▸ What needs to be done
In the material below, the lines from the one containing "S (pos_ones q)" through the one containing "let new_term := Z.land term1 term2 in" are to be given again exactly, ends included, and no others.

▸ Data for the task
Lemma FilterByAround_loop (aroundTime : Time) (d : Duration)
    (events : list CoreEvent) :
  for_range (FilterByAround_body aroundTime d) events []
  = Some (filter (λ e, (Time_Add aroundTime (Duration_neg d)
                        ≤ LastTimestamp e ≤ Time_Add aroundTime d)%Z)
                 events).
Proof.
  rewrite (for_range_emit _
             (λ e, if Time_After (LastTimestamp e) (Time_Add aroundTime d)
                      || Time_Before (LastTimestamp e)
                           (Time_Add aroundTime (Duration_neg d))
                   then [] else [e])).
  - f_equal. simpl. induction events as [|e events IH]; [done|].
    rewrite bind_cons, filter_cons, IH. unfold Time_After, Time_Before.
    destruct (Z.ltb_spec (Time_Add aroundTime d) (LastTimestamp e));
      destruct (Z.ltb_spec (LastTimestamp e)
                           (Time_Add aroundTime (Duration_neg d)));
      case_decide; simpl; try done; lia.
  - intros ret e. unfold FilterByAround_body.
    destruct (_ || _); [by rewrite app_nil_r | done].
Qed.
(** * Karnaugh-map minimisation of access patterns and its analyzers

    A shallow embedding of the minimisation engine of
    [src/artifact/kmap_simplify.py] and of its pass over the CSV file, of
    the counting of [src/artifact/access_analyzer.py] and
    [src/artifact/factor_analyzer.py] and of the canonical brackets of
    [src/artifact/tools/compare_tables.py], with the properties that the
    specification states and further ones read off the code.

    Conventions of the embedding.
    - A Python [int] is a [Z]; [&], [|], [^], [~] and [<<] are [Z.land],
      [Z.lor], [Z.lxor], [Z.lnot] and [Z.shiftl].
    - A Python [str] holding an expression is a [string] whose characters
      are the code points below 256; a one-character [str] naming a
      variable is an [ascii].  An argument [str | None] is an
      [option string].
    - A Python [set] of integers is a duplicate-free list.  Python leaves
      the iteration order of a set unspecified; the embedding iterates in
      ascending order.  The properties of the solver and of the finder are
      proved for lists in any order.
    - A Python [dict] is an association list in insertion order; an
      assignment to a key already present replaces the value in place.
    - A Python [list] or [tuple] is a [list].
    - The [while] loop of the finder runs on fuel; the fuel given is shown
      to suffice.  Everything else is structurally recursive.  The
      functions of the engine have no raising path: every subscript and
      every key they use is in range by construction.
    - A [frozenset] of one-character strings is a duplicate-free list of
      characters, and a [set] of them a list without two members of the
      same elements; what is proved of the analyzers holds for every
      order of enumeration.
    - A CSV file is the list of its records; [generate] ends in an
      [outcome] that tells a [SystemExit] and the [ValueError] of the
      writer from a normal end. *)

From Stdlib Require Import ZArith List Bool Ascii String Lia Permutation Sorted.
Import ListNotations.
Local Open Scope Z_scope.

(** ** Integer sets and dictionaries *)

Module IntSet.

Definition mem (x : Z) (s : list Z) : bool := existsb (Z.eqb x) s.

Fixpoint add (x : Z) (s : list Z) : list Z :=
  match s with
  | [] => [x]
  | y :: r =>
      if x <? y then x :: s
      else if x =? y then s
      else y :: add x r
  end.

Definition update (s xs : list Z) : list Z :=
  fold_left (fun acc x => add x acc) xs s.

Definition inter (a b : list Z) : list Z := filter (fun x => mem x b) a.

Definition diff (a b : list Z) : list Z :=
  filter (fun x => negb (mem x b)) a.

End IntSet.

Module Dict.
Section WithKey.
Context {K V : Type} (keq : K -> K -> bool).

Fixpoint set (k : K) (v : V) (d : list (K * V)) : list (K * V) :=
  match d with
  | [] => [(k, v)]
  | (k', v') :: r =>
      if keq k k' then (k', v) :: r else (k', v') :: set k v r
  end.

Fixpoint get (k : K) (d : list (K * V)) : option V :=
  match d with
  | [] => None
  | (k', v') :: r => if keq k k' then Some v' else get k r
  end.
End WithKey.
End Dict.

(** ** Cubes *)

Definition implicant : Type := (Z * Z)%type.

Definition implicant_eqb (a b : implicant) : bool :=
  (fst a =? fst b) && (snd a =? snd b).

Fixpoint pos_ones (p : positive) : nat :=
  match p with
  | xH => 1
  | xO q => pos_ones q
  | xI q => S (pos_ones q)
  end.

(** [bin(x).count('1')]: the number of 1 digits of the binary numeral of
    [x] (the sign is not a digit). *)
Definition bin_count_ones (x : Z) : nat :=
  match x with
  | Z0 => 0%nat
  | Zpos p => pos_ones p
  | Zneg p => pos_ones p
  end.

Definition adjacent_cells (cell1 cell2 : Z) : bool :=
  Nat.eqb (bin_count_ones (Z.lxor cell1 cell2)) 1.

(** ** Prime implicant finder *)

(** The state of one pass of the pairwise loop: [next_level] and [used]. *)
Definition qm_state : Type := (list (Z * Z) * list Z)%type.

(** Lines 112-114: the cube that replaces two adjacent ones. *)
Definition merge_implicants (item1 item2 : Z * Z) : implicant :=
  let '(term1, mask1) := item1 in
  let '(term2, mask2) := item2 in
  let diff_bit := Z.lxor term1 term2 in
  let new_term := Z.land term1 term2 in
  let new_mask := Z.land (Z.land mask1 mask2) (Z.lnot diff_bit) in
  (new_term, new_mask).

(** Body of the inner loop for the pair [(item1, item2)]. *)
Definition combine_pair (item1 item2 : Z * Z) (st : qm_state) : qm_state :=
  if adjacent_cells (fst item1) (fst item2) then
    let '(new_term, new_mask) := merge_implicants item1 item2 in
    (Dict.set Z.eqb new_term new_mask (fst st),
     IntSet.add (fst item2) (IntSet.add (fst item1) (snd st)))
  else st.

▸ Answer box
  | xI q => S (pos_ones q)
  end.

(** [bin(x).count('1')]: the number of 1 digits of the binary numeral of
    [x] (the sign is not a digit). *)
Definition bin_count_ones (x : Z) : nat :=
  match x with
  | Z0 => 0%nat
  | Zpos p => pos_ones p
  | Zneg p => pos_ones p
  end.

Definition adjacent_cells (cell1 cell2 : Z) : bool :=
  Nat.eqb (bin_count_ones (Z.lxor cell1 cell2)) 1.

(** ** Prime implicant finder *)

(** The state of one pass of the pairwise loop: [next_level] and [used]. *)
Definition qm_state : Type := (list (Z * Z) * list Z)%type.

(** Lines 112-114: the cube that replaces two adjacent ones. *)
Definition merge_implicants (item1 item2 : Z * Z) : implicant :=
  let '(term1, mask1) := item1 in
  let '(term2, mask2) := item2 in
  let diff_bit := Z.lxor term1 term2 in
  let new_term := Z.land term1 term2 in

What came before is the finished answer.